And for any current fault diagnosis rule, deleting the current fault diagnosis rule from the fault diagnosis rule subset if the negative information sent by the user is received.

As an optional embodiment, if the fault event is a top event of a fault tree, retrieving a minimum cut set K causing the fault event, judging whether the minimum cut set is empty, if not, analyzing fault diagnosis rules in the minimum cut set one by one based on a preset priority, sequentially obtaining fault occurrence reasons, and sending the fault reasons to a user; and if the confirmation information sent by the user is received, determining that the fault diagnosis rule is established, and outputting a fault diagnosis result corresponding to the fault diagnosis rule and a corresponding processing strategy. And if the negative information sent by the user is received, deleting the fault diagnosis rule in the minimum cut set.

Here, the priority of the fault diagnosis rule is determined according to the importance of each fault node of the fault tree, and the importance of the fault node can be determined through qualitative analysis of the fault tree.
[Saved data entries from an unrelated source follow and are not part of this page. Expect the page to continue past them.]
(** C6 as stated fails where two entries have one base name: with [.emz]
    and [.emz.emz] in the input directory, stage 1 returns and the one
    staged file [.emz.wmf] cannot hold the bytes of both. *)
Lemma C6_counterexample_same_base_name :
  let st := example_same_stem in
  let st' := (convert_emz_files_to_wmf example_self st).1 in
  (convert_emz_files_to_wmf example_self st).2 = Ok tt
  ∧ ¬ (∀ f b, f ∈ glob st (folder_input_path example_self) "emz" →
              st !! f = Some (File b) →
              st' !! staged_path example_self f = Some (File b)).
Proof.
  split; [vm_compute; reflexivity|]. intros Hall.
  assert (glob example_same_stem (folder_input_path example_self) "emz"
          = [["in"; ".emz"]; ["in"; ".emz.emz"]]) as Hglob
    by (vm_compute; reflexivity).
  rewrite Hglob in Hall.
  assert (example_same_stem !! ["in"; ".emz"] = Some (File [x01])) as E1
    by (vm_compute; reflexivity).
  assert (example_same_stem !! ["in"; ".emz.emz"] = Some (File [x02])) as E2
    by (vm_compute; reflexivity).
  assert (staged_path example_self ["in"; ".emz.emz"]
          = staged_path example_self ["in"; ".emz"]) as Hsame
    by (vm_compute; reflexivity).
  pose proof (Hall _ _ (list_elem_of_here _ _) E1) as H1.
  pose proof (Hall _ _ (list_elem_of_further _ _ _ (list_elem_of_here _ _)) E2) as H2.
  rewrite Hsame, H1 in H2. discriminate.
Qed.

(** ** Construction of the job *)

Lemma mkdir_existing_dir (st : store) p parents :
  is_dir st p = true → mkdir p parents true st = (st, Ok tt).
Proof.
  intros Hd. unfold mkdir. simpl. unfold os_mkdir.
  pose proof Hd as Hd'. apply is_dir_true in Hd' as ->. simpl. by rewrite Hd.
Qed.

Lemma mkdir_fresh (st : store) p parents exist_ok :
  st !! p = None → is_dir st (parent p) = true →
  mkdir p parents exist_ok st = (<[p := Dir]> st, Ok tt).
Proof.
  intros Hp Hd%is_dir_true. unfold mkdir. simpl. unfold os_mkdir. by rewrite Hp, Hd.
Qed.

Lemma is_dir_ensure_dir (st : store) p q :
  is_dir st q = true → is_dir (ensure_dir p st) q = true.
Proof.
  intros Hq. unfold ensure_dir. destruct (st !! p) eqn:E; [done|].
  unfold is_dir. destruct (decide (p = q)) as [->|Hne];
    [by rewrite lookup_insert_eq|by rewrite lookup_insert_ne].
Qed.

Lemma is_dir_ensure_dir_same (st : store) p :
  (∀ data, st !! p ≠ Some (File data)) → is_dir (ensure_dir p st) p = true.
Proof.
  intros Hp. unfold ensure_dir, is_dir. destruct (st !! p) as [[]|] eqn:E.
  - by destruct (Hp data).
  - by rewrite E.
  - by rewrite lookup_insert_eq.
Qed.

Lemma check_paths_ok (st : store) inp outp :
  is_Some (st !! Path inp) →
  is_Some (st !! Path (output_string inp outp))
  ∨ is_dir st (parent (Path (output_string inp outp))) = true →
  check_paths inp outp st
  = (ensure_dir (Path (output_string inp outp)) st,
     Ok (Path inp, Path (output_string inp outp))).
Proof.
  intros [v Hin] Hout. unfold check_paths.
  erewrite bind_ok; [|by eapply exists_true]. simpl.
  erewrite bind_ok; [|done]. fold (output_string inp outp).
  unfold ensure_dir.
  destruct (st !! Path (output_string inp outp)) as [w|] eqn:E.
  - erewrite bind_ok; [|by eapply exists_true]. simpl. by erewrite bind_ok.
  - erewrite bind_ok; [|by eapply exists_false]. simpl.
    destruct Hout as [[? [=]]|Hpar].
    erewrite bind_ok; [done|]. by apply mkdir_fresh.
Qed.

Lemma init_ok (st : store) inp outp ext :
  is_dir st (Path inp) = true →
  is_Some (st !! Path (output_string inp outp))
  ∨ is_dir st (parent (Path (output_string inp outp))) = true →
  (∀ data, st !! joinpath (Path inp) "wmf_files" ≠ Some (File data)) →
  __init__ inp outp ext st
  = (ensure_dir (joinpath (Path inp) "wmf_files")
       (ensure_dir (Path (output_string inp outp)) st),
     Ok (job inp outp ext)).
Proof.
  intros Hin Hout Hwmf. unfold __init__.
  erewrite bind_ok; [|apply check_paths_ok; [|done]]; cycle 1.
  { apply is_dir_true in Hin. by rewrite Hin. }
  simpl. set (st_a := ensure_dir (Path (output_string inp outp)) st).
  set (wmf := joinpath (Path inp) "wmf_files").
  assert (is_dir st_a (Path inp) = true) as Hin' by by apply is_dir_ensure_dir.
  assert (∀ data, st_a !! wmf ≠ Some (File data)) as Hwmf'.
  { intros data. unfold st_a, ensure_dir.
    destruct (st !! Path (output_string inp outp)); [apply Hwmf|].
    destruct (decide (Path (output_string inp outp) = wmf)) as [->|Hne];
      [by rewrite lookup_insert_eq|rewrite lookup_insert_ne by done; apply Hwmf]. }
  unfold ensure_dir at 1. destruct (st_a !! wmf) as [[data|]|] eqn:E.
  - by destruct (Hwmf' data).
  - erewrite bind_ok; [done|]. apply mkdir_existing_dir. unfold is_dir. by rewrite E.
  - erewrite bind_ok; [done|]. apply mkdir_fresh; [done|].
    unfold wmf. rewrite joinpath_wmf_files, parent_child; done.
Qed.

Lemma constructed_job inp outp ext : constructed (job inp outp ext).
Proof. done. Qed.

Section RunFacts.
Context `{Pillow}.

Lemma run_unfold (st : store) inp outp ext :
  is_dir st (Path inp) = true →
  is_Some (st !! Path (output_string inp outp))
  ∨ is_dir st (parent (Path (output_string inp outp))) = true →
  (∀ data, st !! joinpath (Path inp) "wmf_files" ≠ Some (File data)) →
  run inp outp ext st
  = convert (job inp outp ext)
      (ensure_dir (joinpath (Path inp) "wmf_files")
         (ensure_dir (Path (output_string inp outp)) st)).
Proof.
  intros Hin Hout Hwmf. unfold run. by erewrite bind_ok; [|by apply init_ok].
Qed.

End RunFacts.

(** ** More facts about names *)

Module NameFacts.

Lemma drop_app_length (s t : string) : Str.drop (String.length s) (s +:+ t) = t.
Proof. induction s as [|a s IH]; simpl; [by destruct t|done]. Qed.

Lemma take_app_length (s t : string) : Str.take (String.length s) (s +:+ t) = s.
Proof. induction s as [|a s IH]; simpl; [by destruct t|by rewrite IH]. Qed.

Lemma endswith_app (s t : string) : Str.endswith t (s +:+ t) = true.
Proof.
  unfold Str.endswith. rewrite StrFacts.length_app.
  apply andb_true_iff. split; [apply Nat.leb_le; lia|].
  replace (String.length s + String.length t - String.length t) with (String.length s) by lia.
  rewrite drop_app_length. apply String.eqb_refl.
Qed.

Lemma rfind_none c (s : string) : Str.contains c s = false → Str.rfind c s = (-1)%Z.
Proof.
  induction s as [|a s IH]; simpl; [done|].
  intros [Ha Hs]%orb_false_elim. rewrite (IH Hs). simpl. by rewrite Ha.
Qed.

Lemma rfind_app c (s e : string) :
  Str.contains c e = false →
  Str.rfind c (s +:+ String c e) = Z.of_nat (String.length s).
Proof.
  intros He. induction s as [|a s IH]; simpl.
  - rewrite (rfind_none c e He). simpl. by rewrite Ascii.eqb_refl.
  - rewrite IH. destruct (0 <=? Z.of_nat (String.length s))%Z eqn:E; [lia|].
    apply Z.leb_gt in E. lia.
Qed.

End NameFacts.

(** The base name of [s.e] is [s], for a name with non-empty [s] and a
    non-empty extension [e] that has no dot. *)
Lemma stem_dot d s e :
  valid_name (s +:+ "." +:+ e) = true → s ≠ "" → e ≠ "" → Str.contains "." e = false →
  stem (d ++ [s +:+ "." +:+ e]) = s.
Proof.
  intros Hv Hs He Hdot. unfold stem. rewrite name_child by done.
  change (s +:+ "." +:+ e) with (s +:+ String "." e).
  rewrite (NameFacts.rfind_app "." s e Hdot), StrFacts.length_app. simpl.
  assert ((0 <? Z.of_nat (String.length s))%Z
          && (Z.of_nat (String.length s)
              <? Z.of_nat (String.length s + S (String.length e)) - 1)%Z = true) as ->.
  { apply andb_true_iff. split; apply Z.ltb_lt.
    - destruct s; [done|simpl; lia].
    - destruct e; [done|simpl; lia]. }
  rewrite Nat2Z.id. apply NameFacts.take_app_length.
Qed.

Lemma fnmatch_star_dot_app suffix_ s : fnmatch_star_dot suffix_ (s +:+ "." +:+ suffix_) = true.
Proof. unfold fnmatch_star_dot. apply NameFacts.endswith_app. Qed.

(** ** The loop of stage 2 as a sequence of writes *)

Lemma lookup_apply_writes_frame (ws : list (path * list byte)) (st : store) (p : path) :
  p ∉ ws.*1 → apply_writes ws st !! p = st !! p.
Proof.
  revert st. induction ws as [|[t d] ws IH]; intros st Hp; simpl; [done|].
  rewrite fmap_cons, not_elem_of_cons in Hp. destruct Hp as [Hne Hp].
  unfold apply_writes in *. simpl. rewrite IH by done. by rewrite lookup_insert_ne.
Qed.

Lemma lookup_apply_writes_file (ws : list (path * list byte)) (st : store) (t : path) d :
  (t, d) ∈ ws → ∃ d', (t, d') ∈ ws ∧ apply_writes ws st !! t = Some (File d').
Proof.
  revert st d. induction ws as [|[t0 d0] ws IH]; intros st d Hin;
    [by apply elem_of_nil in Hin|].
  destruct (decide (t ∈ ws.*1)) as [Ht|Ht].
  - apply list_elem_of_fmap in Ht as ([t' d'] & Heq & Hin'). simpl in Heq. subst t'.
    destruct (IH (<[t0 := File d0]> st) d' Hin') as (d'' & Hd'' & Hl).
    exists d''. split; [by right|done].
  - apply elem_of_cons in Hin as [[= <- <-]|Hin].
    + exists d. split; [by left|].
      unfold apply_writes. simpl. fold (apply_writes ws (<[t := File d]> st)).
      rewrite lookup_apply_writes_frame by done. apply lookup_insert_eq.
    + exfalso. apply Ht. apply list_elem_of_fmap. by exists (t, d).
Qed.

Lemma lookup_apply_writes_unique (ws : list (path * list byte)) (st : store) (t : path) d :
  (t, d) ∈ ws → (∀ d', (t, d') ∈ ws → d' = d) →
  apply_writes ws st !! t = Some (File d).
Proof.
  intros Hin Hu. destruct (lookup_apply_writes_file ws st t d Hin) as (d' & Hd' & ->).
  by rewrite (Hu d' Hd').
Qed.

Section LoopSpecFacts.
Context `{Pillow}.

Lemma outcome_stable (self : EmzConverter) (st cur : store) f :
  (∀ p, is_dir cur p = is_dir st p) → cur !! f = st !! f →
  outcome self cur f = outcome self st f.
Proof.
  intros Hd Hf. unfold outcome, writable. rewrite Hf.
  destruct (st !! f) as [[b|]|]; try done.
  destruct (Image_decode b); [|done]. destruct (with_suffix _ _); [|done]. simpl.
  by rewrite !Hd.
Qed.
(** X2.  Subgroup filtering keeps, in stream order, exactly the instances
    whose value at [subgroup_column] is one of [subgroup_types]; and when an
    instance lacks the column, the first such instance stops the filtering
    with a [ValueError] that shows this instance and the configured
    column. *)
Theorem filter_group_keeps_subgroup_types :
  forall (dict_get : instance -> string -> option string)
         (sf : subgroup_filtering_cfg) (members : list instance),
    ((forall i, In i members -> dict_get i (sf_subgroup_column sf) <> None) ->
     filter_group dict_get sf members
     = Ok (filter (value_among dict_get (sf_subgroup_column sf) (subgroup_types sf))
                  members))
    /\ (forall before i after,
           members = (before ++ i :: after)%list ->
           (forall j, In j before -> dict_get j (sf_subgroup_column sf) <> None) ->
           dict_get i (sf_subgroup_column sf) = None ->
           filter_group dict_get sf members
           = Raise (ValueErrorMissing ArgSubgroupFiltering i (sf_subgroup_column sf))).
Proof.
  intros dict_get sf members. split.
  - intros Hall. unfold filter_group.
    rewrite (filter_group_loop dict_get sf members Hall []). reflexivity.
  - intros before i after -> Hbefore Hi. unfold filter_group.
    rewrite for_each_app, (filter_group_loop dict_get sf before Hbefore []).
    cbn [bind for_each]. rewrite Hi. reflexivity.
Qed.

(** Keeping the originals of [grouped_stream]; and a stream whose second
    instance has no [variant_type]. *)
Lemma filter_group_keeps_subgroup_types_witness :
  filter_group task_data_get
    {| sf_subgroup_column := "task_data/variant_type";
       subgroup_types := ["original"] |} grouped_stream
  = Ok [nth 0 grouped_stream (unscored "" ""); nth 2 grouped_stream (unscored "" "")]
  /\ filter_group task_data_get
       {| sf_subgroup_column := "task_data/variant_type";
          subgroup_types := ["original"] |}
       [nth 0 grouped_stream (unscored "" ""); scored "accuracy" (Num 1) []]
     = Raise (ValueErrorMissing ArgSubgroupFiltering (scored "accuracy" (Num 1) [])
                "task_data/variant_type").
Proof.
  split.
  - rewrite (proj1 (filter_group_keeps_subgroup_types task_data_get
                      {| sf_subgroup_column := "task_data/variant_type";
                         subgroup_types := ["original"] |} grouped_stream)).
    + reflexivity.
    + intros i [<- | [<- | [<- | []]]]; discriminate.
  - apply (proj2 (filter_group_keeps_subgroup_types task_data_get
                    {| sf_subgroup_column := "task_data/variant_type";
                       subgroup_types := ["original"] |}
                    [nth 0 grouped_stream (unscored "" "");
                     scored "accuracy" (Num 1) []])
             [nth 0 grouped_stream (unscored "" "")]
             (scored "accuracy" (Num 1) []) []).
    + reflexivity.
    + intros j [<- | []]. discriminate.
    + reflexivity.
Defined.

Lemma split_group_loop
  (dict_get : instance -> string -> option string) (cc : control_comparison_cfg)
  (l : list instance) :
  (forall i, In i l -> dict_get i (cc_subgroup_column cc) <> None) ->
  forall control comparison,
    for_each l
      (fun '(control_group, comparison_group) i =>
         match dict_get i (cc_subgroup_column cc) with
         | None =>
             Raise (ValueErrorMissing ArgControlComparison i (cc_subgroup_column cc))
         | Some subgroup_type =>
             if mem_string subgroup_type (control_subgroup_types cc)
             then Ok ((control_group ++ [i])%list, comparison_group)
             else if mem_string subgroup_type (comparison_subgroup_types cc)
             then Ok (control_group, (comparison_group ++ [i])%list)
             else Ok (control_group, comparison_group)
         end)
      (control, comparison)
    = Ok ((control
             ++ filter (value_among dict_get (cc_subgroup_column cc)
                          (control_subgroup_types cc)) l)%list,
          (comparison
             ++ filter (fun i =>
                          negb (value_among dict_get (cc_subgroup_column cc)
                                  (control_subgroup_types cc) i)
                          && value_among dict_get (cc_subgroup_column cc)
                               (comparison_subgroup_types cc) i) l)%list).
Proof.
  induction l as [| i l IH]; intros Hl control comparison; simpl.
  - rewrite !app_nil_r. reflexivity.
  - destruct (dict_get i (cc_subgroup_column cc)) as [v |] eqn:Ei.
    + assert (Hc : value_among dict_get (cc_subgroup_column cc)
                     (control_subgroup_types cc) i
                   = mem_string v (control_subgroup_types cc))
        by (unfold value_among; rewrite Ei; reflexivity).
      assert (Hp : value_among dict_get (cc_subgroup_column cc)
                     (comparison_subgroup_types cc) i
                   = mem_string v (comparison_subgroup_types cc))
        by (unfold value_among; rewrite Ei; reflexivity).
      rewrite Hc, Hp.
      destruct (mem_string v (control_subgroup_types cc)); cbn [bind negb andb].
      * rewrite IH by (intros j Hj; apply Hl; right; exact Hj).
        rewrite <- app_assoc. reflexivity.
      * destruct (mem_string v (comparison_subgroup_types cc)); cbn [bind].
        -- rewrite IH by (intros j Hj; apply Hl; right; exact Hj).
           rewrite <- app_assoc. reflexivity.
        -- apply IH. intros j Hj. apply Hl. right. exact Hj.
    + exfalso. apply (Hl i (or_introl eq_refl)). exact Ei.
Qed.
When the fault tree is analyzed qualitatively, all fault reason combinations which can cause the occurrence of the fault tree top event are determined through a gate structure function.

As an optional embodiment, the industrial personal computer analyzes the fault information by using a preset fault diagnosis knowledge base, including:

and when the fault type of the fault information is determined to be gear fault, converting the vibration data into a target characteristic vector, predicting the target characteristic vector by using a corresponding fault prediction model, and outputting a fault aiming result and a corresponding processing measure of the gear.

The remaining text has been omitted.